His grandfather and step-grandfather were killed in attacks on the farm, and he lives a two-hour drive from where the body of 21-year-old farm manager Brendan Horner was discovered five years ago, tied to a post with a rope around his neck.

Martinus says he couldn’t risk it with his family, and in February, they applied for refugee status in the United States.

He says: “I am ready to do this in order to have a better life for my wife and children. Because I do not want to be slaughtered and hung on a pole.”

“Our African people are an endangered species.”

Not all white South Africans agree that they are being targeted, and black farmers are also victims of the country’s high crime rate.

A close-up of a herd of cattle slightly out of focus can be seen in the foreground. In focus, two men appear in the center - one wearing a woolly hat.

Marthinus would leave his farm if he moved to the United States

It is estimated that thousands of Afrikaners – most of them white descendants of early European settlers – have begun the long process of applying for refugee status in the United States. Since President Donald Trump signed an executive order Earlier this year, although the numbers were not made public.

Despite his announcement in October that the United States would reduce its annual refugee intake from 125,000 to 7,500, Trump has made resettling Africans a priority.

A presidential document published in the Official Daily Journal of the US Government He stated that those accepted would be “primarily” Afrikaners in South Africa and “other victims of unlawful or unjust discrimination in their homelands.”

For Martinus, this is the way out.

“I would give my whole life just so that my wife and children would be safe. Do you know that I live in fear?
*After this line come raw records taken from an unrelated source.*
(* ===== verification/SourceRelease.v ===== *)
(** * A source package before the release gate

    The archive that [package-source.py] writes, read by [release_verify.py]: its manifest
    and its checksum list are the ones the gate asks for. *)

From stdpp Require Import sorting.
From S2P Require Import Prelude PyStr PyDict Codec Regex PyFloat Json JsonRound Sha256 PyPath Provenance.
From S2P Require Import AuditBase AuditBaseProps AuditText AuditManifest AuditBinary AuditArchive EvidenceProps.
From S2P Require Import Stage StageProps Package ManifestProps JsonCanonical SourcePackage SourceProps SourceAudit SourceMain.
From S2P Require Import Archive ArchiveProps ReleaseText ReleaseTextProps ReleaseVerify ReleaseVerifyProps ReleaseExact.
From S2P Require Import GateArchive ReleaseSamples.

Local Open Scope Z_scope.

Section source.
Context `{Unicode} `{Digits} `{Lower} `{Digest} `{Tools} `{Archives} `{Tars}.
Context `{Files} `{Host} `{SourceTars} `{Writers} `{SourceGit}.
Context (limit : nat) (new_mode : Z).

(** The record of a file, read back, describes the member that the gate has of it. *)
Lemma record_described (data : bytes) m : m_size m = lenZ data → m_digest m = hexdigest data →
  describes (norm (file_record data)) m.
Proof using.
  intros Hs Hd. exists [(u "sha256", JStr (hexdigest data)); (u "size", JInt (lenZ data))].
  split; [reflexivity|]. split; [apply set_eq; cbn; set_solver|]. by rewrite Hs, Hd.
Qed.

Lemma records_held s ms own sums mode manifest :
  tree s → own ∉ s.*1 → SUMS ∉ s.*1 → own ≠ SUMS →
  gate_holds (dict_set SUMS sums (dict_set own (mode, manifest) s)) ms →
  records_of ms own (norm_members (file_records s)).
Proof using.
  intros [Hnd _] Hown Hsums Hne Hg.
  assert (∀ k, k ∈ dict_keys (norm_members (file_records s)) ↔ k ∈ s.*1) as Hk.
  { intros k. by rewrite dict_keys_elem, (norm_members_keys (file_records s)), file_records_keys. }
  split.
  - apply set_eq. intros k. rewrite Hk, (gate_holds_keys _ _ Hg), elem_of_difference, elem_of_union, !elem_of_singleton.
    rewrite elem_of_dict_keys, !dict_get_set. split.
    + intros Hin. assert (k ≠ own ∧ k ≠ SUMS) as [? ?] by (split; intros ->; done).
      rewrite !decide_False by done. split; [|by intros [?|?]]. by rewrite <- elem_of_dict_keys, dict_keys_elem.
    + intros [Hin Hnot]. rewrite !decide_False in Hin by (intros <-; apply Hnot; auto).
      by rewrite <- elem_of_dict_keys, dict_keys_elem in Hin.
  - apply Forall_forall. intros [k record] Hin.
    assert (k ∈ s.*1) as Hks by (apply Hk, dict_keys_elem, list_elem_of_fmap; by exists (k, record)).
    assert (k ≠ own ∧ k ≠ SUMS) as [? ?] by (split; intros ->; done).
    apply dict_get_elem in Hin; [|by rewrite norm_members_keys, file_records_keys].
    rewrite dict_get_norm, dict_get_records in Hin by (done || by rewrite file_records_keys).
    specialize (Hg k). rewrite !dict_get_set, !decide_False in Hg by done.
    destruct (dict_get k s) as [[fm data]|]; [|done]. injection Hin as <-.
    destruct Hg as (m & Hm & [_ _ Hsz Hd _ _]). exists m. split; [done|]. by apply record_described.
Qed.
(** ** The manifest *)

Section described.
Context (i : source_inputs) (s0 s1 s : stage) (commit tree_id : str) (dependencies : dict (str * str)).
Context (ms : dict member).
Context (Hc : completed i s0 s1 s commit tree_id dependencies) (Hids : identified commit tree_id dependencies).
Context (Hv : fullmatch VERSION_RE (i_version i) = true) (Href : printable (i_source_ref i))
  (Hne : i_source_ref i ≠ []) (Hlib : sha256 (i_libusb i) = Ok LIBUSB_SOURCE_SHA256).
Context (Hnames : Forall printable s.*1) (Hsz : readable_sizes s1) (Hlim : (4 ≤ limit)%nat).
Context (Hg : gate_holds s ms).

#[local] Abbreviation the := (the_manifest i s1 commit tree_id dependencies).

(** The data that the gate keeps of a staged file. *)
Lemma kept_staged name mode data : kept name = true → dict_get name s = Some (mode, data) →
  kept_data ms name = Ok data.
Proof using Hg.
  intros Hk Hf. specialize (Hg name). rewrite Hf in Hg. destruct Hg as (m & Hm & Hfile).
  apply kept_data_Ok. exists m. split; [done|]. by apply (fm_data _ _ _ Hfile).
Qed.

Lemma manifest_kept : kept_data ms SOURCE_MANIFEST = Ok (write_json (JDict the)).
Proof using All.
  pose proof (manifest_get new_mode limit i s0 s1 s commit tree_id dependencies (contents s) Hc
    (contents_holds s) Hids Hv Href Hne Hlib Hnames Hsz Hlim) as Hm.
  rewrite contents_holds in Hm. apply fmap_Some in Hm as ([mode data] & Hf & ->).
  by apply (kept_staged _ mode); [vm_compute|].
Qed.

Lemma the_plain : plain (JDict the).
Proof using All.
  exact (the_manifest_plain new_mode limit i s0 s1 s commit tree_id dependencies (contents s) Hc
    (contents_holds s) Hids Hv Href Hne Hlib Hnames Hsz Hlim).
Qed.

Lemma manifest_read : ReleaseText.parse_json limit (write_json (JDict the)) = Ok (norm_members the).
Proof using All.
  apply release_parse_written; [apply the_plain|].
  pose proof (source_manifest_nesting (i_version i) (i_source_ref i) commit tree_id dependencies s1).
  unfold the_manifest. lia.
Qed.

Lemma manifest_text k v : dict_get k the = Some (JStr v) → dict_get k (norm_members the) = Some (JStr v).
Proof using. intros Hk. unfold the_manifest. by rewrite (source_manifest_get _ _ _ _ _ _ _ _ Hk). Qed.

Lemma records_staged : records_of ms SOURCE_MANIFEST (norm_members (file_records s1)).
Proof using All.
  pose proof (described_apart _ _ _ _ _ _ _ SOURCE_MANIFEST Hc) as Hm.
  pose proof (described_apart _ _ _ _ _ _ _ SUMS Hc) as Hsum.
  destruct Hc as [_ _ Ht (mode & _ & Hw)]. apply write_checksums_Ok in Hw as (sums & _ & _ & Hs).
  rewrite Hs in Hg. eapply records_held; [done| | | |exact Hg].
  - intros Hin. by destruct (Hm Hin).
  - intros Hin. by destruct (Hsum Hin).
  - by apply (bool_decide_eq_false_1 (SOURCE_MANIFEST = SUMS)).
Qed.

Lemma version_held : ∃ m text, dict_get (u "repository/VERSION") ms = Some m
  ∧ encode_ascii (i_version i ++ [10%N]) = Some text ∧ m_data m = Some text.
Proof using All.
  destruct (sn_version _ _ _ (cp_snapshots _ _ _ _ _ _ _ Hc)) as (mode & text & Hf & Ht).
  pose proof (snapshot_get new_mode limit i s0 s1 s commit tree_id dependencies (contents s) Hc
    (contents_holds s) Hids Hv Href Hne Hlib Hnames Hsz Hlim (u "repository/VERSION") eq_refl) as Hget.
  rewrite contents_holds, Hf in Hget. apply fmap_Some in Hget as ([mode' data] & Hs & [= ->]).
  specialize (Hg (u "repository/VERSION")). rewrite Hs in Hg. destruct Hg as (m & Hm & Hfile).
  exists m, data. split_and!; [done..|]. by apply (fm_data _ _ _ Hfile).
Qed.

Lemma source_described : i_source_ref i = commit →
  source_description limit ms (i_version i) commit tree_id (norm_members the) (norm_members (file_records s1)).
Proof using All.
  intros Heq. destruct version_held as (m & text & Hm & Ht & Hd).
  exists (write_json (JDict the)), m, text. split_and!; [..|done|done|done].
  - apply manifest_kept.
  - apply manifest_read.
  - apply canonical_written, the_plain.
  - apply manifest_text; reflexivity.
  - rewrite (manifest_text _ (i_source_ref i)) by reflexivity. by rewrite Heq.
  - apply manifest_text; reflexivity.
  - apply manifest_text; reflexivity.
  - unfold the_manifest. by rewrite (source_manifest_get _ _ _ _ _ _ (u "files") (JDict (file_records s1)) eq_refl).
  - apply records_staged.
Qed.

(** The gate accepts the manifest exactly when the source was asked for by its commit. *)
Lemma manifest_accepted :
  (∃ r, parse_source_manifest limit ms (i_version i) commit tree_id = Ok r) ↔ i_source_ref i = commit.
Proof using All.
  split.
  - intros [[manifest files] Hr]. apply parse_source_manifest_Ok in Hr
      as (data & m & text & Hd & Hp & _ & _ & Hs & _).
    change (u "source-manifest.json") with SOURCE_MANIFEST in Hd. rewrite manifest_kept in Hd.
    injection Hd as <-. rewrite manifest_read in Hp. injection Hp as <-.
    rewrite (manifest_text _ (i_source_ref i)) in Hs by reflexivity. by injection Hs.
  - intros Heq. eexists (_, _). by apply parse_source_manifest_Ok, source_described.
Qed.
End described.

(** ** The archive *)

Lemma source_asset_format version :
  ends_with (u ".tar.gz") (source_asset version) = true ∧ ends_with (u ".zip") (source_asset version) = false.
Proof using. unfold ends_with, source_asset. rewrite !reverse_app. split; reflexivity. Qed.

Lemma completed_listed i s0 s1 s commit tree_id dependencies :
  completed i s0 s1 s commit tree_id dependencies →
  ∃ before data, tree before ∧ encode_utf8 (checksum_text before) = Some data
    ∧ listed_files before ≠ [] ∧ s = dict_set SUMS (0x1A4, data) before.
Proof using.
  intros [_ _ _ (mode & Ht & Hw)]. apply write_checksums_Ok in Hw as (data & Hd & _ & ->).
  set (before := dict_set SOURCE_MANIFEST _ s1) in *. exists before, data. split_and!; [done..| |done].
  intros Hnil. assert (is_Some (dict_get SOURCE_MANIFEST before)) as [f Hf]
    by (unfold before; rewrite dict_get_set, decide_True by done; by eexists).
  assert ((SOURCE_MANIFEST, f) ∈ listed_files before) as Hin; [|rewrite Hnil in Hin; by apply elem_of_nil in Hin].
  apply elem_of_listed_files. split; [by apply dict_get_Some_elem|].
  by apply (bool_decide_eq_false_1 (path_name SOURCE_MANIFEST = SUMS)).
Qed.

(** C7. The release gate takes the archive of a source package, its manifest and its
    checksum list exactly when the source was asked for by its full commit, the archive is
    within the gate's limits, and every other name is made of the characters of its
    checksum lines and is not itself called [SHA256SUMS] in a subdirectory.  The encoding,
    the version, the commit, its tree, and the records of all members hold by construction.
    (Opening the archive gives the headers and bytes that were written.) *)
Theorem source_package_released (a : args) (i : source_inputs) (s0 s : stage) (commit tree_id : str)
    (dependencies : dict (str * str))
    (Hrun : staged_run limit new_mode a i s commit)
    (Hsnap : stage_snapshots i = Ok (s0, commit, tree_id, dependencies))
    (Htar : tar_open (write_deterministic_tar s) = (written_info <$> sorted_files s, None)) :
  (∃ ms r, read_archive (source_asset (i_version i)) (Some (write_deterministic_tar s)) = Ok ms
     ∧ verify_inner_sums ms = Ok tt
     ∧ parse_source_manifest limit ms (i_version i) commit tree_id = Ok r) ↔
  i_source_ref i = commit
  ∧ lenZ (write_deterministic_tar s) ≤ MAX_ARCHIVE_BYTES
  ∧ archive_ok (written_entry <$> sorted_files s)
  ∧ ∀ name, name ∈ s.*1 → name ≠ SUMS → gate_listable name.
Proof using All.
  destruct (staged_run_completed _ _ _ _ _ _ Hrun) as (s0' & s1 & tree' & deps' & Hsnap' & Hc & Hids & Hsz).
  rewrite Hsnap in Hsnap'. injection Hsnap' as <- <- <-.
  destruct Hrun as [Hcheck Hstage _ Href Hnames _ Hlim]. apply source_inputs_Ok in Hcheck as (Hv & Hne & Hlib).
  destruct (source_asset_format (i_version i)) as [Hgz Hzip].
  destruct (completed_listed _ _ _ _ _ _ _ Hc) as (before & data & Ht & Hd & Hrows & Hs).
  setoid_rewrite (read_written _ _ _ _ Htar Hgz Hzip).
  assert (∀ ms, gate_holds s ms → verify_inner_sums ms = Ok tt ↔
    ∀ name, name ∈ s.*1 → name ≠ SUMS → gate_listable name) as Hsums.
  { intros ms Hg. rewrite Hs in Hg. rewrite (inner_sums_written before data ms Ht Hd Hrows Hg).
    unfold names_listable. rewrite Hs. split; intros Hall name Hin Hn; apply Hall; try done.
    - by apply dict_set_elem in Hin as [?|?].
    - rewrite <- dict_keys_elem, elem_of_dict_keys, dict_get_set, decide_False by done.
      by rewrite <- elem_of_dict_keys, dict_keys_elem. }
  assert (gate_holds s (item_of <$> (written_entry <$> sorted_files s))) as Hg.
  { apply written_gate_holds. rewrite Hs. apply dict_set_NoDup, Ht. }
  pose proof (manifest_accepted i s0 s1 s commit tree_id dependencies _ Hc Hids Hv Href Hne Hlib Hnames Hsz Hlim Hg) as Hman.
  rewrite <- Hman, <- (Hsums _ Hg). split.
  - intros (ms & r & (? & ? & ->) & ? & ?). split_and!; try done. by exists r.
  - intros ([r Hr] & ? & ? & ?). by eexists _, r.
Qed.
End source.

(** ** A sample run *)

#[local] Existing Instances ascii_unicode sample_digits sample_lower SourceMain.sample_digest.
#[local] Existing Instances SourceMain.sample_git SourceMain.sample_sources SourceMain.sample_files.
#[local] Existing Instances SourceMain.sample_host SourceMain.sample_tools SourceMain.sample_writers.

(** The sample source, asked for by its commit. *)
Definition released_args : args :=
  Args (Some (u "1.2.3")) (Some sample_id) (Some (u "/src")) (Some (u "/libusb-1.0.30.tar.bz2"))
    (Some (u "/out")) None None.
Definition released_inputs : source_inputs :=
  SourceInputs (u "1.2.3") sample_id (u "/src") (u "/libusb-1.0.30.tar.bz2") SourceMain.sample_output None None.
Definition released_stage : stage := Eval vm_compute in
  match stage_source 0x1A4 released_inputs with Ok s => s | Err _ => [] end.

Definition released_archives : Archives :=
  {| zip_open _ := Ok []; tar_open _ := (written_info <$> sorted_files released_stage, None) |}.
Definition released_tars : Tars := {| tar_members _ := Ok (written_info <$> sorted_files released_stage) |}.
#[local] Existing Instances released_archives released_tars.

Lemma released_run : staged_run 4 0x1A4 released_args released_inputs released_stage sample_id.
Proof. apply staged_run_intro; [..|lia]; vm_compute; reflexivity. Qed.

Lemma released_limits : archive_ok (written_entry <$> sorted_files released_stage).
Proof.
  unfold archive_ok, entry_ok, size_ok. apply (bool_decide_eq_true_1 (_ ∧ _)). vm_compute. reflexivity.
Qed.

Definition released_snapshots : stage * str * dict (str * str) := Eval vm_compute in
  match stage_snapshots released_inputs with
  | Ok (s0, _, tree_id, dependencies) => (s0, tree_id, dependencies)
  | Err _ => ([], [], [])
  end.

Lemma released_snapped : stage_snapshots released_inputs
  = Ok (released_snapshots.1.1, sample_id, released_snapshots.1.2, released_snapshots.2).
Proof. vm_compute. reflexivity. Qed.

Lemma released_opened : tar_open (write_deterministic_tar released_stage)
  = (written_info <$> sorted_files released_stage, None).
Proof. reflexivity. Qed.

Lemma source_package_released_witness :
  ∃ ms r, read_archive (source_asset (u "1.2.3")) (Some (write_deterministic_tar released_stage)) = Ok ms
    ∧ verify_inner_sums ms = Ok tt
    ∧ parse_source_manifest 4 ms (u "1.2.3") sample_id released_snapshots.1.2 = Ok r.
Proof.
  apply (source_package_released 4 0x1A4 released_args released_inputs released_snapshots.1.1 released_stage
    sample_id released_snapshots.1.2 released_snapshots.2 released_run released_snapped released_opened).
  split; [reflexivity|]. split; [apply Z.leb_le; vm_compute; reflexivity|].
  split; [apply released_limits|]. intros name Hin Hn. revert name Hin Hn.
  assert (Forall (λ name, name = SUMS ∨ gate_listable name) released_stage.*1) as Hall.
  { unfold gate_listable. apply (bool_decide_eq_true_1 (Forall _ _)). vm_compute. reflexivity. }
  rewrite Forall_forall in Hall. intros name Hin Hn. by destruct (Hall name Hin).
Defined.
No one deserves a life like this.”

Violent crime in South Africa is endemic.

The latest crime figures released in November for the first quarter of 2025 show there are an average of 63 murders each day. Although this represents a decrease from the same period in 2024, South Africa’s homicide rate is still one of the highest in the world.

Thabo Makhubo stands next to the cattle pen and some goats appear. He wears a plaid jacket and carries a small water bottle.

Farmer Thabo Makhubo is also worried about being targeted by criminals

Black farmers are also victims.

On the outskirts of Vicksburg, a town at the foot of Mount Empirani in the Free State, Thabo Makhubo owns a small farm of 237 acres (96 hectares), where he raises sheep and cattle. Like Martinus, the 45-year-old says attacks on farms are his biggest problem.

“They are young men,” he says. “They are armed and dangerous. Whether they lose their lives or take yours, they will take those cattle.”

Thabo believes that all farmers in the province, regardless of their ethnicity, are at risk of attack.

“This is all of us. I could be attacked today – it could happen to any one of us.”

Police response rates to crime reports are very low, something police here acknowledge but have publicly said they are working on.

On the other hand, South Africans are becoming increasingly dependent on private security. According to the official regulatory body for the private security sector in South Africa, there are more than 630,000 active security guards. This is more than the police and army combined.

Side view of farmer Morgan Barrett driving in the dark - his face is lit and he is wearing a thick coat and hat.

Morgan Barrett rejects the idea that there was white genocide

Many farmers, like Morgan Barrett, who is white, hire their own security guards, if they can afford it. He owns a 2,000-acre farm that has been in his family for six generations.

Wearing a thick jacket and hat, he gets into his car to start a night patrol. Between Morgan and his neighbors, they go out almost every night. Six of his cattle had been stolen the previous week.

“You can call the police, and they may arrive two or three hours later, by which time the thieves will have fled,” he says.

Like Thabo, he does not believe he is being targeted because of the color of his skin.

“I don’t agree with that narrative that attacks in this area only target white people.”

“If they think a black man has 20,000 rand ($1,200; £880) in his locker, they will attack him just as quickly as they would attack a white man with 20,000 rand.” [rand] In the safe.”

When asked what he thought of people claiming there was “white genocide” in South Africa, he said he believed they “don’t have a real understanding of what genocide is.”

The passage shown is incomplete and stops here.